### [Description of the task]
For the records below, give the count of lines holding the word "bytes" and nothing more.

[Collected data]
◇ ◇ ◇

Lemma advance_ok i (s : Run_) m : run_ok s m -> run_ok (advance clock cancelled uuid frozen owner limits i s) m.
Proof.
  intros R. unfold advance. destruct (calls s !! i) as [c|] eqn:Hi; [|done]. destruct (k_inner _ _ R) as [S Q].
  pose proof (o_calls _ _ _ _ _ S i c Hi) as Ho. unfold call_ok in Ho.
  destruct (ca_progress c) as [|claims bound|claims bound|claims error|claims refer|claims refer error|? ? ?] eqn:Hp.
  - destruct (ca_request c); by eapply begin_ok.
  - destruct (ca_request c) as [bytes md|bytes md|id|id] eqn:Hq; [by eapply put_step| | |].
    + destruct (reserve _ _) as [x|] eqn:Er.
      * assert (is_result c = true) as Hres by (unfold is_result; by rewrite Hq).
        destruct (reserve_ok uuid limits uuid_inj _ _ _ _ _ _ _ _ _ S Hi Hp Hres Er) as [S' Q'].
        eapply (call_step s); try done; [by rewrite Hp|by apply (set_progress_calls i _ c (with_inner _ s))| | |].
        -- split; [|by apply Q']. by rewrite (set_progress_calls i _ c).
        -- by intros _ (? & ? & ?).
        -- intros cl [= <-]. left. unfold claims_of. by rewrite Hp.
      * eapply progress_step; try done; unfold refer_of, key_of, claims_of; simpl; rewrite ?Hp; try done. by intros _ (? & ? & ?).
    + eapply progress_step; try done; unfold refer_of, key_of, claims_of; simpl; rewrite ?Hp; try done. by intros _ (? & ? & ?).
    + eapply progress_step; try done; unfold refer_of, key_of, claims_of; simpl; rewrite ?Hp; try done. by intros _ (? & ? & ?).
  - destruct (ca_request c) as [bytes md|bytes md|id|id] eqn:Hq; try done. by eapply put_result_step.
  - eapply (call_step s); try done; [by rewrite Hp|by apply (set_progress_calls i _ c (with_inner _ s))| | |].
    + split; [|done]. rewrite (set_progress_calls i _ c) by done. by eapply unreserve_ok.
    + by intros _ (? & ? & ?).
    + intros cl [= <-]. left. unfold claims_of. by rewrite Hp.
  - destruct (register_resource _ _ _) as [e r] eqn:Er. pose proof (register_ok _ _ _ _ _ _ _ _ R Hi Hp Er) as X. by destruct r.
  - by eapply undo_step.
  - done.
Qed.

◇ ◇ ◇

### [Answer section]
2